Kreyól Korner Caribbean Cuisine
Chef Nahika Hillery’s background in science seems to have served her well in her new career as the owner of one of East Austin’s liveliest food trucks. True, traditional Haitian food predates molecular gastronomy, but there’s a precision to the way each dish comes out impeccably executed, time after time. With dishes like plantain cups stuffed with shrimp, stewed chicken with peppers and onions, and fried pork shoulder, Kreyól Korner isn't just consistent, it's consistently great.
Skull & Cakebones
It started with vegan cupcakes. Co-owner Sascha Biesi started baking them after her daughter developed a dairy allergy. They turned out to be startlingly good, and a modest business was born. Skull & Cakebones has since gotten a little bigger — last year Biesi and partner Yauss Berenji won a contest giving them shelf space at H-E-B — but their Dripping Springs flagship still feels like a family affair, offering soul-warming plant-based dishes like grilled cheeses, bagel sandwiches, and personal pies that are a far cry from Hot Pockets. And they still keep close relations with Austin’s broader food family, collaborating with artisans like SRSLY Chocolate, Revolution Spirits, and Lick Honest Ice Creams.
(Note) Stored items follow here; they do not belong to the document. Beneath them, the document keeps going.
(* ===== verification/Overlay.v ===== *)
(** kernel/fs/ext4fs/mix.c, its tables: the overlay entries that change what a
    directory of ext4 shows, in a fixed array hashed into chains, and the map
    from the files of ext4 to their copies.

    A vfs_inode is a number, as in TmpfsDir.v; [node_addr] is its address.  The
    reference of the overlay is a list of entries, the last one added first:
    finding is finding the first entry with a key, adding is putting an entry in
    front while there are fewer than [OVERLAY_ENTRIES], and removing takes the
    first entry with the key out. *)
From S2P Require Import Prelude Path.

Definition OVERLAY_HASH : Z := 32.
Definition OVERLAY_ENTRIES : Z := 64.
Definition UPPER_MAX : Z := 64.

(** struct overlay_entry: [oe_next] is the index of the entry it points to. *)
Record overlay_entry := mk_oe {
  oe_name : cstring; oe_root : option Z; oe_parent : option Z; oe_whiteout : Z; oe_next : option nat; oe_used : Z
}.
Record upper_map := mk_up { up_ino : Z; up_upper : option Z; up_used : Z }.
Record overlay := mk_ov { entries : list overlay_entry; buckets : list (option nat); uppers : list upper_map }.

(** The static arrays at boot. *)
Definition overlay_boot : overlay :=
  mk_ov (replicate (Z.to_nat OVERLAY_ENTRIES) (mk_oe [] None None 0 None 0))
    (replicate (Z.to_nat OVERLAY_HASH) None) (replicate (Z.to_nat UPPER_MAX) (mk_up 0 None 0)).

Definition set_entries l (s : overlay) : overlay := mk_ov l (buckets s) (uppers s).
Definition set_buckets l (s : overlay) : overlay := mk_ov (entries s) l (uppers s).
Definition set_uppers l (s : overlay) : overlay := mk_ov (entries s) (buckets s) l.
Definition get_oe (i : nat) : K overlay overlay_entry := λ s,
  match entries s !! i with Some e => Ret (e, s) | None => Fault end.
Definition put_oe (i : nat) (e : overlay_entry) : K overlay unit := modify (λ s, set_entries (<[i := e]> (entries s)) s).
Definition get_bucket (h : Z) : K overlay (option nat) := λ s,
  match buckets s !! Z.to_nat h with Some p => Ret (p, s) | None => Fault end.
Definition put_bucket (h : Z) (p : option nat) : K overlay unit := modify (λ s, set_buckets (<[Z.to_nat h := p]> (buckets s)) s).
Definition set_oe_next n (e : overlay_entry) : overlay_entry :=
  mk_oe (oe_name e) (oe_root e) (oe_parent e) (oe_whiteout e) n (oe_used e).
Definition set_oe_used n (e : overlay_entry) : overlay_entry :=
  mk_oe (oe_name e) (oe_root e) (oe_parent e) (oe_whiteout e) (oe_next e) n.

Section overlay.
Variable node_addr : Z → Z.

Fixpoint hash_loop (h : Z) (name : cstring) : Z :=
  match name with
  | [] => h
  | c :: name => hash_loop (u32 (u32 (h * 33) + u8 c)) name
  end.
Definition overlay_hash (parent : Z) (name : cstring) : Z :=
  let h := u32 (Z.shiftr (node_addr parent) 4) in
  let h := Z.lxor h (u32 (node_addr parent)) in
  Z.land (hash_loop h name) (OVERLAY_HASH - 1).

Definition overlay_find_empty : K overlay Z :=
  r ← for_find (seqZ 0 OVERLAY_ENTRIES) (λ i,
        e ← get_oe (Z.to_nat i);
        if decide (oe_used e = 0) then mret (Some i) else mret None);
  mret (default (-1) r).

(** [entry->parent == parent && namecmp(entry->name, name) == 0] *)
Definition oe_matches (parent : Z) (name : cstring) (e : overlay_entry) : bool :=
  bool_decide (oe_parent e = Some parent) && name_eq (oe_name e) name.

(** A chain has at most as many entries as the array. *)
Definition chain_fuel : nat := S (Z.to_nat OVERLAY_ENTRIES).
Fixpoint chain_find (fuel : nat) (parent : Z) (name : cstring) (entry : option nat) : K overlay (option nat) :=
  match fuel with
  | O => λ _, NoFuel
  | S fuel =>
      match entry with
      | None => mret None
      | Some i =>
          e ← get_oe i;
          if decide (oe_used e = 0) then chain_find fuel parent name (oe_next e)
          else if oe_matches parent name e then mret (Some i)
          else chain_find fuel parent name (oe_next e)
      end
  end.
Definition overlay_find (parent : Z) (name : cstring) : K overlay (option nat) :=
  entry ← get_bucket (overlay_hash parent name);
  chain_find chain_fuel parent name entry.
In Austin, keeping local doesn’t have to mean sitting for a three-hour meal. The local scene has been particularly adept at providing alternatives for people who know eating fresh doesn’t mean a trip to Subway. Case in point: Raine Hopper’s Sundaze, a South Lamar Boulevard food truck that throws that other chicken sandwich eatery in the shade. Order the regular or the plant-based “no frick’n chick’n” version (both on a sweet buttered, toasted bun) with a side of seasoned fries and don’t forget the house sauce. You’ll be beaming in no time.